Subsidence is a word no property owner wants to hear when it comes to their home and investment. Causing the gradual downward settling or sinking of the ground’s surface and ultimately, the property itself, can decrease the value of the home and even cause it to be condemned. This can be a result of natural causes and weather changes or human activities, such as mining.
A map created by Geobear, which identifies the subsidence hotspots throughout the UK, shows that the centre of Canterbury suffers from a relative amount of subsidence, but outside the city centre and in the surrounding areas, levels are far lower.
Nevertheless, a survey is recommended to be certain subsidence does not impact the home you are looking to buy.
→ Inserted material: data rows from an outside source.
(** * RepoSage repository-operation layer: a shallow embedding

    The orchestration functions of the agent's tools (coordinate
    resolution, branch fallback for file reads, ephemeral clones, local
    tool runs, LLM-backed pull-request helpers and their publication
    step) are embedded as Rocq functions.

    - JavaScript strings are sequences of UTF-16 code units: [list N].
    - Regular expressions are a small syntax tree run by a backtracking
      matcher (greedy quantifiers, leftmost match), as [String.prototype.match]
      does for a non-global pattern.
    - [async] functions with side effects are computations in a state
      and exception monad over an explicit world (the temporary
      directories that exist, the trace of external calls) and an
      environment that fixes what every external call answers. *)

From Stdlib Require Import NArith ZArith String Ascii List Bool Lia.
From stdpp Require Import base list gmap sets.
(** * Steam game data collector: the completion-and-gating pipeline

    A shallow embedding of [Data preprocessing/data_cleaner.py]
    (class [SteamDataCleaner]) and of the training harness
    [Data preprocessing/train_ml_model.py] (class [PlayerCountPredictor]),
    with the properties of the design document proved or refuted on it.

    Conventions of the embedding.
    - A data-frame row and every Python [dict] is a [gmap string Value].
    - A cell is [None], an integer, a binary64 float or a text.  Floats are
      the IEEE-754 binary64 numbers of [SpecFloat], with the correctly
      rounded operations of that library.
    - Text is a byte string (UTF-8).  White space, letter case and decimal
      digits are the ASCII ones: what Python's [str.strip], [str.lower],
      [float] and [\d] do on characters outside ASCII is not modelled.
    - An exception is a value [Raise e] of the result type [Res].
    - The network, the clock and the fitted regressors are inputs: the
      decoded answers of the three providers ([World]), the current year and
      one prediction function per model.
    - An assignment [df.at[idx, col] = value] stores the value or raises,
      as the dtype of the column and the version of pandas have it (the
      repository pins none): which of the two is an input ([Dtypes]).
    - What [pd.to_numeric] reads in a text is an input ([ReadText]), and so
      is [train_model], the fitting done by scikit-learn ([Fit]), which may
      raise.
    - The retries of the store request are modelled over what each attempt
      comes to ([StoreReply]), with the requests sent and the seconds slept
      as part of the result; the charts page over the cells of its table
      rows ([Td]); the directory of the scripts as a map from file names to
      files ([StoredFile]), a model file being read back as the entry that
      was written. *)

From Stdlib Require Import ZArith String Ascii List Bool Lia DecimalString.
From Stdlib Require Import Floats.SpecFloat.
From stdpp Require Import base option list gmap strings.

Local Open Scope string_scope.
Local Open Scope Z_scope.

(* ===================================================================== *)
(** * Python values, exceptions and built-ins                             *)
(* ===================================================================== *)

Module Py.

(** ** Exceptions *)

Inductive Exn :=
  | ValueError | TypeError | OverflowError | ZeroDivisionError | KeyError.

Inductive Res (A : Type) : Type :=
  | Ok (a : A)
  | Raise (e : Exn).
Arguments Ok {A} a.
Arguments Raise {A} e.

#[global] Instance Res_ret : MRet Res := fun _ a => Ok a.
#[global] Instance Res_bind : MBind Res := fun _ _ f m =>
  match m with
  | Ok a => f a
  | Raise e => Raise e
  end.

#[global] Instance Res_fmap : FMap Res := fun _ _ f m =>
  match m with
  | Ok a => Ok (f a)
  | Raise e => Raise e
  end.

(** [try: v = m except: v = d] *)
Definition try_or {A} (m : Res A) (d : A) : A :=
  match m with
  | Ok a => a
  | Raise _ => d
  end.

(** A [for] loop over a list, with the loop state threaded through. *)
Fixpoint for_each {A S} (body : S -> A -> Res S) (st : S) (l : list A) : Res S :=
  match l with
  | [] => Ok st
  | a :: l' =>
      match body st a with
      | Ok st' => for_each body st' l'
      | Raise e => Raise e
      end
  end.

Definition is_Raise {A} (m : Res A) : bool :=
  match m with
  | Ok _ => false
  | Raise _ => true
  end.

(** ** binary64 *)

Abbreviation float := spec_float.

Definition prec : Z := 53.
Definition emax : Z := 1024.

Definition fdiv : float -> float -> float := SFdiv prec emax.
Definition fmul : float -> float -> float := SFmul prec emax.
Definition fltb : float -> float -> bool := SFltb.
Definition feqb : float -> float -> bool := SFeqb.

Definition fzero : float := S754_zero false.
Definition fnan : float := S754_nan.

Definition is_nan (f : float) : bool :=
  match f with
  | S754_nan => true
  | _ => false
  end.

(** The float nearest to an integer (round to nearest, ties to even). *)
Definition float_of_Z (z : Z) : float := binary_normalize prec emax z 0 false.

(** The float nearest to [n / 10^k], for a decimal literal such as [0.8]. *)
Definition float_of_ratio (n : Z) (d : positive) : float :=
  match n with
  | Z0 => fzero
  | Zpos m => fdiv (S754_finite false m 0) (S754_finite false d 0)
  | Zneg m => fdiv (S754_finite true m 0) (S754_finite false d 0)
  end.

(** ** Cell values *)

Inductive Value :=
  | VNone
  | VInt (z : Z)
  | VFloat (f : float)
  | VStr (s : string).

(** [bool(v)] *)
Definition py_truthy (v : Value) : bool :=
  match v with
  | VNone => false
  | VInt z => negb (z =? 0)
  | VFloat f => negb (feqb f fzero)
  | VStr s => negb (String.eqb s "")
  end.

(** [a or b] *)
Definition py_or (a b : Value) : Value := if py_truthy a then a else b.

(** [pd.isna(v) or v is None] on a scalar. *)
Definition pd_isna (v : Value) : bool :=
  match v with
  | VNone => true
  | VFloat f => is_nan f
  | _ => false
  end.

(** [v in [s1, s2, ...]] for a list of text constants: only a text can be
    equal to one of them. *)
Definition py_in_strs (v : Value) (l : list string) : bool :=
  match v with
  | VStr s => existsb (String.eqb s) l
  | _ => false
  end.

Definition str_in (s : string) (l : list string) : bool :=
  existsb (String.eqb s) l.

(** ** Text: [strip], [lower] *)

Definition is_space (c : ascii) : bool :=
  let n := N_of_ascii c in
  (N.eqb n 32 || (N.leb 9 n && N.leb n 13) || (N.leb 28 n && N.leb n 31))%N.

(** The white space [float] skips around a literal: C's [isspace], without
    the four separators 28..31 that [str.strip] also removes. *)
Definition is_cspace (c : ascii) : bool :=
  let n := N_of_ascii c in (N.eqb n 32 || (N.leb 9 n && N.leb n 13))%N.

Definition is_digit (c : ascii) : bool :=
  let n := N_of_ascii c in (N.leb 48 n && N.leb n 57)%N.

Definition digit_val (c : ascii) : Z := Z.of_N (N_of_ascii c) - 48.

Definition lower_char (c : ascii) : ascii :=
  let n := N_of_ascii c in
  if (N.leb 65 n && N.leb n 90)%N then ascii_of_N (n + 32) else c.

Fixpoint lower (s : string) : string :=
  match s with
  | EmptyString => EmptyString
  | String c s' => String (lower_char c) (lower s')
  end.

Fixpoint lstrip_by (sp : ascii -> bool) (s : string) : string :=
  match s with
  | EmptyString => EmptyString
  | String c s' => if sp c then lstrip_by sp s' else s
  end.

Fixpoint rstrip_by (sp : ascii -> bool) (s : string) : string :=
  match s with
  | EmptyString => EmptyString
  | String c s' =>
      match rstrip_by sp s' with
      | EmptyString => if sp c then EmptyString else String c EmptyString
      | r => String c r
      end
  end.

(** [s.strip()] *)
Definition strip (s : string) : string := rstrip_by is_space (lstrip_by is_space s).

(** ** Decimal digits *)

Fixpoint span_digits (l : list ascii) : list ascii * list ascii :=
  match l with
  | c :: l' =>
      if is_digit c then let '(ds, r) := span_digits l' in (c :: ds, r)
      else ([], l)
  | [] => ([], [])
  end.

Definition Z_of_digits (ds : list ascii) : Z :=
  fold_left (fun acc c => 10 * acc + digit_val c) ds 0.

(** ** [float(...)] and [int(...)] *)

(** [float(n)] for a Python integer. *)
Definition float_of_int (z : Z) : Res float :=
  match float_of_Z z with
  | S754_infinity _ => Raise OverflowError
  | f => Ok f
  end.

(** [int(x)] for a float: truncation toward zero. *)
Definition int_of_float (f : float) : Res Z :=
  match f with
  | S754_nan => Raise ValueError
  | S754_infinity _ => Raise OverflowError
  | S754_zero _ => Ok 0
  | S754_finite s m e =>
      let a := match e with
               | Zneg k => Z.shiftr (Zpos m) (Zpos k)
               | _ => Z.shiftl (Zpos m) e
               end in
      Ok (if s then - a else a)
  end.

(** The float nearest to [(-1)^neg * m * 10^e]. *)
Definition float_of_decimal (neg : bool) (m : Z) (e : Z) : float :=
  match m with
  | Zpos p =>
      match e with
      | Zneg k => fdiv (S754_finite neg p 0)
                       (S754_finite false (Pos.pow 10 k) 0)
      | _ => binary_normalize prec emax
               (if neg then - (m * 10 ^ e) else m * 10 ^ e) 0 false
      end
  | _ => S754_zero neg
  end.

(** An underscore of a numeric literal stands between two digits; the
    literal is read without them. *)
Fixpoint drop_underscores (prev : ascii) (l : list ascii) : option (list ascii) :=
  match l with
  | [] => if Ascii.eqb prev "_" then None else Some []
  | c :: l' =>
      if Ascii.eqb c "_" then
        if is_digit prev then drop_underscores c l' else None
      else if Ascii.eqb prev "_" && negb (is_digit c) then None
      else cons c <$> drop_underscores c l'
  end.

Definition take_sign (l : list ascii) : bool * list ascii :=
  match l with
  | c :: l' =>
      if Ascii.eqb c "-" then (true, l')
      else if Ascii.eqb c "+" then (false, l')
      else (false, l)
  | [] => (false, [])
  end.

Definition is_e (c : ascii) : bool := Ascii.eqb c "e" || Ascii.eqb c "E".

(** [e] or [E], an optional sign and digits; without digits there is no
    exponent and the [e] is left unread. *)
Definition parse_exponent (l : list ascii) : Z * list ascii :=
  match l with
  | c :: r =>
      if is_e c then
        let '(eneg, r1) := take_sign r in
        let '(ed, r2) := span_digits r1 in
        match ed with
        | [] => (0, l)
        | _ => (if eneg then - Z_of_digits ed else Z_of_digits ed, r2)
        end
      else (0, l)
  | [] => (0, l)
  end.

(** [digits [. [digits]] | . digits], then an optional exponent; all of
    the text has to be used. *)
Definition parse_number (neg : bool) (l : list ascii) : option float :=
  let '(ip, r1) := span_digits l in
  let '(fp, r2) := match r1 with
                   | c :: r => if Ascii.eqb c "." then span_digits r else ([], r1)
                   | [] => ([], r1)
                   end in
  match (ip ++ fp)%list with
  | [] => None
  | ds =>
      match parse_exponent r2 with
      | (ex, []) =>
          Some (float_of_decimal neg (Z_of_digits ds) (ex - Z.of_nat (length fp)))
      | _ => None
      end
  end.

Definition parse_float_ascii (l : list ascii) : option float :=
  let '(neg, r) := take_sign l in
  let w := lower (string_of_list_ascii r) in
  if String.eqb w "inf" || String.eqb w "infinity" then Some (S754_infinity neg)
  else if String.eqb w "nan" then Some S754_nan
  else parse_number neg r.

(** [float(s)] for a text: white space around the literal is ignored. *)
Definition float_of_string (s : string) : Res float :=
  let lit := rstrip_by is_cspace (lstrip_by is_cspace s) in
  match drop_underscores "000"%char (list_ascii_of_string lit) with
  | None => Raise ValueError
  | Some l =>
      match parse_float_ascii l with
      | Some f => Ok f
      | None => Raise ValueError
      end
  end.

(** [float(v)] *)
Definition py_float (v : Value) : Res float :=
  match v with
  | VNone => Raise TypeError
  | VInt z => float_of_int z
  | VFloat f => Ok f
  | VStr s => float_of_string s
  end.

(** ** [str(...)] *)

Definition str_of_Z (z : Z) : string := NilZero.string_of_int (Z.to_int z).

Fixpoint zeros (n : nat) : string :=
  match n with
  | O => ""
  | S k => String "0" (zeros k)
  end.

(** [floor (log10 (num / den))] for a positive fraction. *)
Fixpoint ilog10 (fuel : nat) (num den : Z) : Z :=
  match fuel with
  | O => 0
  | S k =>
      if num <? den then ilog10 k (10 * num) den - 1
      else if 10 * den <=? num then ilog10 k num (10 * den) + 1
      else 0
  end.

Definition float_same (a b : float) : bool :=
  match a, b with
  | S754_finite s1 m1 e1, S754_finite s2 m2 e2 =>
      Bool.eqb s1 s2 && Pos.eqb m1 m2 && (e1 =? e2)
  | S754_zero s1, S754_zero s2 => Bool.eqb s1 s2
  | S754_infinity s1, S754_infinity s2 => Bool.eqb s1 s2
  | S754_nan, S754_nan => true
  | _, _ => false
  end.

(** The [n]-digit decimals next to [num / den], of which the nearer one
    that reads back as [v] is kept: [Some (d, k)] stands for [d * 10^k]. *)
Definition digits_at (v : float) (num den L : Z) (n : nat) : option (Z * Z) :=
  let k := L - (Z.of_nat n - 1) in
  let a := if 0 <=? k then num else num * 10 ^ (- k) in
  let b := if 0 <=? k then den * 10 ^ k else den in
  let lo := a / b in
  let r := a mod b in
  let hi := lo + 1 in
  let ok_lo := float_same (float_of_decimal false lo k) v in
  let ok_hi := float_same (float_of_decimal false hi k) v in
  if r =? 0 then Some (lo, k)
  else if ok_lo && ok_hi then
    match 2 * r ?= b with
    | Lt => Some (lo, k)
    | Gt => Some (hi, k)
    | Eq => Some (if Z.even lo then lo else hi, k)
    end
  else if ok_lo then Some (lo, k)
  else if ok_hi then Some (hi, k)
  else None.

Fixpoint shortest_from (v : float) (num den L : Z) (n fuel : nat) : Z * Z :=
  match fuel with
  | O => (0, 0)
  | S f =>
      match digits_at v num den L n with
      | Some dk => dk
      | None => shortest_from v num den L (S n) f
      end
  end.

Fixpoint drop_zeros (fuel : nat) (d k : Z) : Z * Z :=
  match fuel with
  | O => (d, k)
  | S f => if (d mod 10 =? 0) && negb (d =? 0) then drop_zeros f (d / 10) (k + 1)
           else (d, k)
  end.

(** The shortest decimal [d * 10^k] that reads back as the positive float
    [m * 2^e], the nearest one among the shortest. *)
Definition shortest_decimal (m : positive) (e : Z) : Z * Z :=
  let v := binary_round prec emax false m e in
  let '(num, den) := match e with
                     | Zneg p => (Zpos m, 2 ^ Zpos p)
                     | _ => (Zpos m * 2 ^ e, 1)
                     end in
  let '(d, k) := shortest_from v num den (ilog10 400 num den) 1 17 in
  drop_zeros 20 d k.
Compare My Move can connect you with an experienced surveyor in the Canterbury area who can advise you on whether the home suffers from subsidence or ground stability concerns.
Is Japanese Knotweed a Concern in Canterbury?
Japanese Knotweed is a destructive plant that spreads rapidly and is notoriously difficult and often expensive to remove. It was initially introduced to British botanical gardens as an ornamental plant but is not considered a troublesome pest.
Japanese Knotweed can force its way through concrete and property foundations. Not only can Knotweed cause properties to decrease in value, in some cases lenders have refused mortgages for properties with a severe infestation.
A heatmap by invasive plant specialists, Enviornet, showing the infestations of Japanese Knotweed across the UK, revealed that there are 29 reported occurrences of Japanese Knotweed within 4km on the centre of Canterbury. Although this is significantly lower than many parts of the UK, it is still essential that you are aware if it is present on the grounds of the property you are looking to buy,
Your chosen surveyor will be able to identify if Japanese Knotweed is growing on the land where the property resides or on neighbouring land. They will also be able to provide advice on what to do if it is found.